* **Activity**: Wherever "sendbuf" appears in a line of the listing, that line should be returned.

* * * * * * * * *

Definition set_error (c : mqtt_client) (e : Z) : mqtt_client :=
  mkClient (cl_pid_lfsr c) (cl_keep_alive c) (cl_time_of_last_send c) e (cl_response_timeout c)
    (cl_number_of_timeouts c) (cl_recv_mem c) (cl_recv_curr c) (cl_recv_curr_sz c) (cl_mq c).
Definition set_mq (c : mqtt_client) (q : mqtt_message_queue) : mqtt_client :=
  mkClient (cl_pid_lfsr c) (cl_keep_alive c) (cl_time_of_last_send c) (cl_error c) (cl_response_timeout c)
    (cl_number_of_timeouts c) (cl_recv_mem c) (cl_recv_curr c) (cl_recv_curr_sz c) q.
Definition set_pid (c : mqtt_client) (l : Z) : mqtt_client :=
  mkClient l (cl_keep_alive c) (cl_time_of_last_send c) (cl_error c) (cl_response_timeout c)
    (cl_number_of_timeouts c) (cl_recv_mem c) (cl_recv_curr c) (cl_recv_curr_sz c) (cl_mq c).
Definition set_keep_alive (c : mqtt_client) (k : Z) : mqtt_client :=
  mkClient (cl_pid_lfsr c) k (cl_time_of_last_send c) (cl_error c) (cl_response_timeout c)
    (cl_number_of_timeouts c) (cl_recv_mem c) (cl_recv_curr c) (cl_recv_curr_sz c) (cl_mq c).
Definition set_last_send (c : mqtt_client) (t : Z) : mqtt_client :=
  mkClient (cl_pid_lfsr c) (cl_keep_alive c) t (cl_error c) (cl_response_timeout c)
    (cl_number_of_timeouts c) (cl_recv_mem c) (cl_recv_curr c) (cl_recv_curr_sz c) (cl_mq c).
Definition count_timeout (c : mqtt_client) : mqtt_client :=
  mkClient (cl_pid_lfsr c) (cl_keep_alive c) (cl_time_of_last_send c) (cl_error c) (cl_response_timeout c)
    (cl_number_of_timeouts c + 1) (cl_recv_mem c) (cl_recv_curr c) (cl_recv_curr_sz c) (cl_mq c).
Definition set_recv (c : mqtt_client) (mem : list Z) (curr curr_sz : Z) : mqtt_client :=
  mkClient (cl_pid_lfsr c) (cl_keep_alive c) (cl_time_of_last_send c) (cl_error c) (cl_response_timeout c)
    (cl_number_of_timeouts c) mem curr curr_sz (cl_mq c).

(** [MQTT_CONNACK_ACCEPTED] and [MQTT_SUBACK_FAILURE]. *)
Definition MQTT_CONNACK_ACCEPTED : Z := 0.
Definition MQTT_SUBACK_FAILURE : Z := 128.

Section client.
Context (hdr : Z) (uninit : nat -> mqtt_queued_message).
Context {W : Type} `{MqttWorld W}.

(** The members that initialisation leaves alone are the client's before. *)
Definition mqtt_init (c : mqtt_client) (sendbuf recvbuf : option (list Z)) : Z * mqtt_client :=
  match sendbuf, recvbuf with
  | Some sendbuf, Some recvbuf =>
      (MQTT_OK, mkClient (cl_pid_lfsr c) (cl_keep_alive c) (cl_time_of_last_send c)
                  (mqtt_error MQTT_ERROR_CONNECT_NOT_CALLED) 30 0 recvbuf 0 (zlen recvbuf) (mqtt_mq_init hdr sendbuf))
  | _, _ => (mqtt_error MQTT_ERROR_NULLPTR, c)
  end.

Definition mqtt_reinit (c : mqtt_client) (sendbuf recvbuf : list Z) : mqtt_client :=
  set_mq (set_recv (set_error c (mqtt_error MQTT_ERROR_CONNECT_NOT_CALLED)) recvbuf 0 (zlen recvbuf))
    (mqtt_mq_init hdr sendbuf).

(** ** Staging *)

(** A call of a packer with [mq.curr] and [mq.curr_sz]. *)
Definition pack_at (q : mqtt_message_queue) (pack : list Z -> Z -> option (Z * list Z))
    : option (Z * mqtt_message_queue) :=
  region ← rd_bytes (mq_mem q) (mq_curr q) (mq_curr_sz q);
  '(rv, region) ← pack region (mq_curr_sz q);
  mem ← wr_bytes (mq_mem q) (mq_curr q) region;
  Some (rv, mkMq mem (mq_curr q) (mq_curr_sz q) (mq_msgs q)).

(** The macro [MQTT_CLIENT_TRY_PACK], followed by [msg->control_type = type;] and, when
    there is one, [msg->packet_id = id;], and [return MQTT_OK;]. *)
Definition MQTT_CLIENT_TRY_PACK (c : mqtt_client) (pack : list Z -> Z -> option (Z * list Z))
    (type : Z) (id : option Z) : option (Z * mqtt_client) :=
  return_if cl_error c <? 0 with Some (cl_error c, c) ;;
  let register q n :=
    let q := mqtt_mq_register hdr uninit q n in
    let label m := mkMsg (msg_start m) (msg_size m) (msg_state m) (msg_time m) type (default (msg_id m) id) in
    Some (MQTT_OK, set_mq c (mq_update q (pred (length (mq_msgs q))) label)) in
  '(rv, q) ← pack_at (cl_mq c) pack;
  return_if rv <? 0 with Some (rv, set_error (set_mq c q) rv) ;;
  return_if negb (rv =? 0) with register q rv ;;
  q ← mqtt_mq_clean hdr q;
  '(rv, q) ← pack_at q pack;
  return_if rv <? 0 with Some (rv, set_error (set_mq c q) rv) ;;
  return_if rv =? 0
    with Some (mqtt_error MQTT_ERROR_SEND_BUFFER_IS_FULL,
               set_error (set_mq c q) (mqtt_error MQTT_ERROR_SEND_BUFFER_IS_FULL)) ;;
  register q rv.

Definition mqtt_connect (c : mqtt_client) (client_id will_topic will_message : option (list Z))
    (will_message_size : Z) (user_name password : option (list Z)) (connect_flags keep_alive : Z)
    : option (Z * mqtt_client) :=
  let c := set_keep_alive c keep_alive in
  let c := if cl_error c =? mqtt_error MQTT_ERROR_CONNECT_NOT_CALLED then set_error c MQTT_OK else c in
  MQTT_CLIENT_TRY_PACK c
    (fun m n => mqtt_pack_connection_request m n client_id will_topic will_message will_message_size
                  user_name password connect_flags keep_alive)
    MQTT_CONTROL_CONNECT None.

(** The identifier is drawn before the client's error is looked at. *)
Definition with_pid (c : mqtt_client) (k : mqtt_client -> Z -> option (Z * mqtt_client)) : option (Z * mqtt_client) :=
  packet_id ← __mqtt_next_pid (cl_mq c) (cl_pid_lfsr c);
  k (set_pid c packet_id) packet_id.

Definition mqtt_publish (c : mqtt_client) (topic_name : option (list Z)) (application_message : list Z)
    (application_message_size publish_flags : Z) : option (Z * mqtt_client) :=
  with_pid c (fun c packet_id =>
    MQTT_CLIENT_TRY_PACK c
      (fun m n => mqtt_pack_publish_request m n topic_name packet_id application_message
                    application_message_size publish_flags)
      MQTT_CONTROL_PUBLISH (Some packet_id)).

Definition __mqtt_puback (c : mqtt_client) (packet_id : Z) : option (Z * mqtt_client) :=
  MQTT_CLIENT_TRY_PACK c (fun m n => mqtt_pack_pubxxx_request m n MQTT_CONTROL_PUBACK packet_id)
    MQTT_CONTROL_PUBACK (Some packet_id).

Definition __mqtt_pubrec (c : mqtt_client) (packet_id : Z) : option (Z * mqtt_client) :=
  MQTT_CLIENT_TRY_PACK c (fun m n => mqtt_pack_pubxxx_request m n MQTT_CONTROL_PUBREC packet_id)
    MQTT_CONTROL_PUBREC (Some packet_id).

Definition __mqtt_pubrel (c : mqtt_client) (packet_id : Z) : option (Z * mqtt_client) :=
  MQTT_CLIENT_TRY_PACK c (fun m n => mqtt_pack_pubxxx_request m n MQTT_CONTROL_PUBREL packet_id)
    MQTT_CONTROL_PUBREL (Some packet_id).

Definition __mqtt_pubcomp (c : mqtt_client) (packet_id : Z) : option (Z * mqtt_client) :=
  MQTT_CLIENT_TRY_PACK c (fun m n => mqtt_pack_pubxxx_request m n MQTT_CONTROL_PUBCOMP packet_id)
    MQTT_CONTROL_PUBCOMP (Some packet_id).

Definition mqtt_subscribe (c : mqtt_client) (topic_name : option (list Z)) (max_qos_level : Z)
    : option (Z * mqtt_client) :=
  with_pid c (fun c packet_id =>
    MQTT_CLIENT_TRY_PACK c
      (fun m n => mqtt_pack_subscribe_request m n packet_id
                    (match topic_name with Some t => [(t, max_qos_level)] | None => [] end))
      MQTT_CONTROL_SUBSCRIBE (Some packet_id)).

Definition mqtt_unsubscribe (c : mqtt_client) (topic_name : option (list Z)) : option (Z * mqtt_client) :=
  with_pid c (fun c packet_id =>
    MQTT_CLIENT_TRY_PACK c
      (fun m n => mqtt_pack_unsubscribe_request m n packet_id
                    (match topic_name with Some t => [t] | None => [] end))
      MQTT_CONTROL_UNSUBSCRIBE (Some packet_id)).

Definition __mqtt_ping (c : mqtt_client) : option (Z * mqtt_client) :=
  MQTT_CLIENT_TRY_PACK c mqtt_pack_ping_request MQTT_CONTROL_PINGREQ None.

Definition mqtt_ping (c : mqtt_client) : option (Z * mqtt_client) := __mqtt_ping c.

Definition mqtt_disconnect (c : mqtt_client) : option (Z * mqtt_client) :=
  MQTT_CLIENT_TRY_PACK c mqtt_pack_disconnect MQTT_CONTROL_DISCONNECT None.

(** ** Sending *)

(** Each turn sends a byte at least. *)
Fixpoint sendall_loop (fuel : nat) (buf : list Z) (sent : Z) (w : W) : option (Z * W) :=
  match fuel with
  | O => None
  | S fuel =>
      return_if negb (sent <? zlen buf) with Some (sent, w) ;;
      let '(tmp, w) := sys_send (drop (Z.to_nat sent) buf) w in
      return_if tmp <? 1 with Some (mqtt_error MQTT_ERROR_SOCKET_ERROR, w) ;;
      sendall_loop fuel buf (sent + tmp) w
  end.

Definition mqtt_pal_sendall (buf : list Z) (w : W) : option (Z * W) := sendall_loop (S (length buf)) buf 0 w.

(** Whether the message is unsent or due again. *)
Definition wants_sending (c : mqtt_client) (m : mqtt_queued_message) (w : W) : bool * mqtt_client * W :=
  match msg_state m with
  | MQTT_QUEUED_UNSENT => (true, c, w)
  | MQTT_QUEUED_AWAITING_ACK =>
      let '(t, w) := pal_time w in
      if t >? msg_time m + cl_response_timeout c then (true, count_timeout c, w) else (false, c, w)
  | MQTT_QUEUED_COMPLETE => (false, c, w)
  end.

* * * * * * * * *

* **Answer box**:
Definition mqtt_init (c : mqtt_client) (sendbuf recvbuf : option (list Z)) : Z * mqtt_client :=
  match sendbuf, recvbuf with
  | Some sendbuf, Some recvbuf =>
                  (mqtt_error MQTT_ERROR_CONNECT_NOT_CALLED) 30 0 recvbuf 0 (zlen recvbuf) (mqtt_mq_init hdr sendbuf))
Definition mqtt_reinit (c : mqtt_client) (sendbuf recvbuf : list Z) : mqtt_client :=
    (mqtt_mq_init hdr sendbuf).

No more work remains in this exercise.